TASK PROMPT –
Repeat every record below, word for word.

SOURCE DATA –
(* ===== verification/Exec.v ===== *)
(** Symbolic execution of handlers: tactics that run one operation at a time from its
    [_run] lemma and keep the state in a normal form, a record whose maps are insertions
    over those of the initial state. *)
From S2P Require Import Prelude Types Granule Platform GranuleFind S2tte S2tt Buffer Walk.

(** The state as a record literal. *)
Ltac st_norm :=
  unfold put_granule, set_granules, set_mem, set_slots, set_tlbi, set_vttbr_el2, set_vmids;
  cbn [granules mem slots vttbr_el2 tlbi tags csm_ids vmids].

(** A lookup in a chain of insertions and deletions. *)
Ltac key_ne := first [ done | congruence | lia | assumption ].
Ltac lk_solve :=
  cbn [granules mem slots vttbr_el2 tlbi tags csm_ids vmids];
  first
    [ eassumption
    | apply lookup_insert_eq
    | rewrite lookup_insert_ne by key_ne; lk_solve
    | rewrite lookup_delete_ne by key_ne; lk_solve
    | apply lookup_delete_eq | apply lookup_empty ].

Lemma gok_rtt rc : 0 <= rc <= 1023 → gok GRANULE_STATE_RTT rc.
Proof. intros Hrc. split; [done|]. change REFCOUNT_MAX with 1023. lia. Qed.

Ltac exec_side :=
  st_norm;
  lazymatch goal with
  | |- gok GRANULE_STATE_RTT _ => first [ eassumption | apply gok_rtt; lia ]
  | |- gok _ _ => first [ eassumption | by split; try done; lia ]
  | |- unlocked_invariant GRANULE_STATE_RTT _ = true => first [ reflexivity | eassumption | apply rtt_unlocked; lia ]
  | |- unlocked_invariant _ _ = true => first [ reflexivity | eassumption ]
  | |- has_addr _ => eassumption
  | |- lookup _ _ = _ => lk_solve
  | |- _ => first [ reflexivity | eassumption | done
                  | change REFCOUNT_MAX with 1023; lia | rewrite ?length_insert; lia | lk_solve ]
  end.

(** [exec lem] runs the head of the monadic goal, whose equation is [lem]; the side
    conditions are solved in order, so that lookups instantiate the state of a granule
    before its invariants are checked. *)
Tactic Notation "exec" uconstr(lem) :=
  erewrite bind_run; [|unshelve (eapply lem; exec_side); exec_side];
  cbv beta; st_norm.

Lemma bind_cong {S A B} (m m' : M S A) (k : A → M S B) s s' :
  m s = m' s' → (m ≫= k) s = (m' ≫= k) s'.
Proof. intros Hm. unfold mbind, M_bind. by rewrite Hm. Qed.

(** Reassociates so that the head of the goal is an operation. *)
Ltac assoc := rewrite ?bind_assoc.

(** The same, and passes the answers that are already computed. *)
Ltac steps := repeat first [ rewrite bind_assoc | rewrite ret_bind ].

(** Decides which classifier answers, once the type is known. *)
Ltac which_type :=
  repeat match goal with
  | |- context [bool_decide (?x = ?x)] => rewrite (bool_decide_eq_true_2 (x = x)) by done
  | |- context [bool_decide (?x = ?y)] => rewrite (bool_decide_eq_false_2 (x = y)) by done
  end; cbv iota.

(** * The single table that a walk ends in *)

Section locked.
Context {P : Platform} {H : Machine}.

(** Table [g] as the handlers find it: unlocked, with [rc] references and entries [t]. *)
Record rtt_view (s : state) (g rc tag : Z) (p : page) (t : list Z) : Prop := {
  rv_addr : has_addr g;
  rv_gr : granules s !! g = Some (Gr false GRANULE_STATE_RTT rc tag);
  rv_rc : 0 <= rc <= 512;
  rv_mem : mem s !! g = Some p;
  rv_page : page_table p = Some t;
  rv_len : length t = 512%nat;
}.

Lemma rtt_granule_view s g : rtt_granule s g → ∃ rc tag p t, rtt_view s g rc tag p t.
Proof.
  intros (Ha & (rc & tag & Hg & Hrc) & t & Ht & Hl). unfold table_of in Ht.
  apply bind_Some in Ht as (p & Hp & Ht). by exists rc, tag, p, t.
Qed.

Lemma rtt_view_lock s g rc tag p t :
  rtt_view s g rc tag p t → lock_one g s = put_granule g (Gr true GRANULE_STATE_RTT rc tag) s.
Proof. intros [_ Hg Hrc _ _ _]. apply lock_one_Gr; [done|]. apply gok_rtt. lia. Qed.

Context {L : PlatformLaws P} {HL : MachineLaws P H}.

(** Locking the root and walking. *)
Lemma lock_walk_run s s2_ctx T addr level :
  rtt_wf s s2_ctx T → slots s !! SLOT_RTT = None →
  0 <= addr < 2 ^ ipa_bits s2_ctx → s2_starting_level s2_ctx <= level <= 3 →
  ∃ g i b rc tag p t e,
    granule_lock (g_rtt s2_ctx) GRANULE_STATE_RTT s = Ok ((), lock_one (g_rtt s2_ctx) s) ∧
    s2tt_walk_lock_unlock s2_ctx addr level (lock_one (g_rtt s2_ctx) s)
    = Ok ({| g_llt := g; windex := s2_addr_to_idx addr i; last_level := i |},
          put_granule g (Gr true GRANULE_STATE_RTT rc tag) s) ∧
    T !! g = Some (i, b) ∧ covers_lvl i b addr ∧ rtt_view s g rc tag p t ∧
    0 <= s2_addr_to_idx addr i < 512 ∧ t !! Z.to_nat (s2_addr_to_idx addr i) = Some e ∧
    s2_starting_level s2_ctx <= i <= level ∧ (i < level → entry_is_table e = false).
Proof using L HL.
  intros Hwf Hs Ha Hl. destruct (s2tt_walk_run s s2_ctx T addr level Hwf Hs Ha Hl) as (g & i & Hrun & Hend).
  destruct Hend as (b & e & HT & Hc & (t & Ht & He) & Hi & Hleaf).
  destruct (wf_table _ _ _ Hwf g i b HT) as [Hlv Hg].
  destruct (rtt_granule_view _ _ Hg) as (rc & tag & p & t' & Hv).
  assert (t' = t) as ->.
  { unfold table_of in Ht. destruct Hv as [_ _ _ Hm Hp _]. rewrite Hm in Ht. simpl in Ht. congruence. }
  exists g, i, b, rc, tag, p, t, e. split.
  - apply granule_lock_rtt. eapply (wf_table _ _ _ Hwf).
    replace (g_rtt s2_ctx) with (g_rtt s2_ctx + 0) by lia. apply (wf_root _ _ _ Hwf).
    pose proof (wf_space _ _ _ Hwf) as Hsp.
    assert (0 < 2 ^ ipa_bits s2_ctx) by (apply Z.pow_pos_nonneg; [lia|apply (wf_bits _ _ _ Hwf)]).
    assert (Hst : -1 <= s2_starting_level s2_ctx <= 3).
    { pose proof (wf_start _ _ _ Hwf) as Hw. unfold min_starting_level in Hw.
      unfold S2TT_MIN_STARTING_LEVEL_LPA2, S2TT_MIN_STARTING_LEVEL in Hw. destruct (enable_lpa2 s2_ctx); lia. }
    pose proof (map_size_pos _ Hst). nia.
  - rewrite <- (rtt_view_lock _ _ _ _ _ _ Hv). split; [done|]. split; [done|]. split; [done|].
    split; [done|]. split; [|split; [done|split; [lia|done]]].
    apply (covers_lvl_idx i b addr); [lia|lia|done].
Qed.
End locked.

SOLUTION –
(* ===== verification/Exec.v ===== *)
(** Symbolic execution of handlers: tactics that run one operation at a time from its
    [_run] lemma and keep the state in a normal form, a record whose maps are insertions
    over those of the initial state. *)
From S2P Require Import Prelude Types Granule Platform GranuleFind S2tte S2tt Buffer Walk.

(** The state as a record literal. *)
Ltac st_norm :=
  unfold put_granule, set_granules, set_mem, set_slots, set_tlbi, set_vttbr_el2, set_vmids;
  cbn [granules mem slots vttbr_el2 tlbi tags csm_ids vmids].

(** A lookup in a chain of insertions and deletions. *)
Ltac key_ne := first [ done | congruence | lia | assumption ].
Ltac lk_solve :=
  cbn [granules mem slots vttbr_el2 tlbi tags csm_ids vmids];
  first
    [ eassumption
    | apply lookup_insert_eq
    | rewrite lookup_insert_ne by key_ne; lk_solve
    | rewrite lookup_delete_ne by key_ne; lk_solve
    | apply lookup_delete_eq | apply lookup_empty ].

Lemma gok_rtt rc : 0 <= rc <= 1023 → gok GRANULE_STATE_RTT rc.
Proof. intros Hrc. split; [done|]. change REFCOUNT_MAX with 1023. lia. Qed.

Ltac exec_side :=
  st_norm;
  lazymatch goal with
  | |- gok GRANULE_STATE_RTT _ => first [ eassumption | apply gok_rtt; lia ]
  | |- gok _ _ => first [ eassumption | by split; try done; lia ]
  | |- unlocked_invariant GRANULE_STATE_RTT _ = true => first [ reflexivity | eassumption | apply rtt_unlocked; lia ]
  | |- unlocked_invariant _ _ = true => first [ reflexivity | eassumption ]
  | |- has_addr _ => eassumption
  | |- lookup _ _ = _ => lk_solve
  | |- _ => first [ reflexivity | eassumption | done
                  | change REFCOUNT_MAX with 1023; lia | rewrite ?length_insert; lia | lk_solve ]
  end.

(** [exec lem] runs the head of the monadic goal, whose equation is [lem]; the side
    conditions are solved in order, so that lookups instantiate the state of a granule
    before its invariants are checked. *)
Tactic Notation "exec" uconstr(lem) :=
  erewrite bind_run; [|unshelve (eapply lem; exec_side); exec_side];
  cbv beta; st_norm.

Lemma bind_cong {S A B} (m m' : M S A) (k : A → M S B) s s' :
  m s = m' s' → (m ≫= k) s = (m' ≫= k) s'.
Proof. intros Hm. unfold mbind, M_bind. by rewrite Hm. Qed.

(** Reassociates so that the head of the goal is an operation. *)
Ltac assoc := rewrite ?bind_assoc.

(** The same, and passes the answers that are already computed. *)
Ltac steps := repeat first [ rewrite bind_assoc | rewrite ret_bind ].

(** Decides which classifier answers, once the type is known. *)
Ltac which_type :=
  repeat match goal with
  | |- context [bool_decide (?x = ?x)] => rewrite (bool_decide_eq_true_2 (x = x)) by done
  | |- context [bool_decide (?x = ?y)] => rewrite (bool_decide_eq_false_2 (x = y)) by done
  end; cbv iota.

(** * The single table that a walk ends in *)

Section locked.
Context {P : Platform} {H : Machine}.

(** Table [g] as the handlers find it: unlocked, with [rc] references and entries [t]. *)
Record rtt_view (s : state) (g rc tag : Z) (p : page) (t : list Z) : Prop := {
  rv_addr : has_addr g;
  rv_gr : granules s !! g = Some (Gr false GRANULE_STATE_RTT rc tag);
  rv_rc : 0 <= rc <= 512;
  rv_mem : mem s !! g = Some p;
  rv_page : page_table p = Some t;
  rv_len : length t = 512%nat;
}.

Lemma rtt_granule_view s g : rtt_granule s g → ∃ rc tag p t, rtt_view s g rc tag p t.
Proof.
  intros (Ha & (rc & tag & Hg & Hrc) & t & Ht & Hl). unfold table_of in Ht.
  apply bind_Some in Ht as (p & Hp & Ht). by exists rc, tag, p, t.
Qed.

Lemma rtt_view_lock s g rc tag p t :
  rtt_view s g rc tag p t → lock_one g s = put_granule g (Gr true GRANULE_STATE_RTT rc tag) s.
Proof. intros [_ Hg Hrc _ _ _]. apply lock_one_Gr; [done|]. apply gok_rtt. lia. Qed.

Context {L : PlatformLaws P} {HL : MachineLaws P H}.

(** Locking the root and walking. *)
Lemma lock_walk_run s s2_ctx T addr level :
  rtt_wf s s2_ctx T → slots s !! SLOT_RTT = None →
  0 <= addr < 2 ^ ipa_bits s2_ctx → s2_starting_level s2_ctx <= level <= 3 →
  ∃ g i b rc tag p t e,
    granule_lock (g_rtt s2_ctx) GRANULE_STATE_RTT s = Ok ((), lock_one (g_rtt s2_ctx) s) ∧
    s2tt_walk_lock_unlock s2_ctx addr level (lock_one (g_rtt s2_ctx) s)
    = Ok ({| g_llt := g; windex := s2_addr_to_idx addr i; last_level := i |},
          put_granule g (Gr true GRANULE_STATE_RTT rc tag) s) ∧
    T !! g = Some (i, b) ∧ covers_lvl i b addr ∧ rtt_view s g rc tag p t ∧
    0 <= s2_addr_to_idx addr i < 512 ∧ t !! Z.to_nat (s2_addr_to_idx addr i) = Some e ∧
    s2_starting_level s2_ctx <= i <= level ∧ (i < level → entry_is_table e = false).
Proof using L HL.
  intros Hwf Hs Ha Hl. destruct (s2tt_walk_run s s2_ctx T addr level Hwf Hs Ha Hl) as (g & i & Hrun & Hend).
  destruct Hend as (b & e & HT & Hc & (t & Ht & He) & Hi & Hleaf).
  destruct (wf_table _ _ _ Hwf g i b HT) as [Hlv Hg].
  destruct (rtt_granule_view _ _ Hg) as (rc & tag & p & t' & Hv).
  assert (t' = t) as ->.
  { unfold table_of in Ht. destruct Hv as [_ _ _ Hm Hp _]. rewrite Hm in Ht. simpl in Ht. congruence. }
  exists g, i, b, rc, tag, p, t, e. split.
  - apply granule_lock_rtt. eapply (wf_table _ _ _ Hwf).
    replace (g_rtt s2_ctx) with (g_rtt s2_ctx + 0) by lia. apply (wf_root _ _ _ Hwf).
    pose proof (wf_space _ _ _ Hwf) as Hsp.
    assert (0 < 2 ^ ipa_bits s2_ctx) by (apply Z.pow_pos_nonneg; [lia|apply (wf_bits _ _ _ Hwf)]).
    assert (Hst : -1 <= s2_starting_level s2_ctx <= 3).
    { pose proof (wf_start _ _ _ Hwf) as Hw. unfold min_starting_level in Hw.
      unfold S2TT_MIN_STARTING_LEVEL_LPA2, S2TT_MIN_STARTING_LEVEL in Hw. destruct (enable_lpa2 s2_ctx); lia. }
    pose proof (map_size_pos _ Hst). nia.
  - rewrite <- (rtt_view_lock _ _ _ _ _ _ Hv). split; [done|]. split; [done|]. split; [done|].
    split; [done|]. split; [|split; [done|split; [lia|done]]].
    apply (covers_lvl_idx i b addr); [lia|lia|done].
Qed.
End locked.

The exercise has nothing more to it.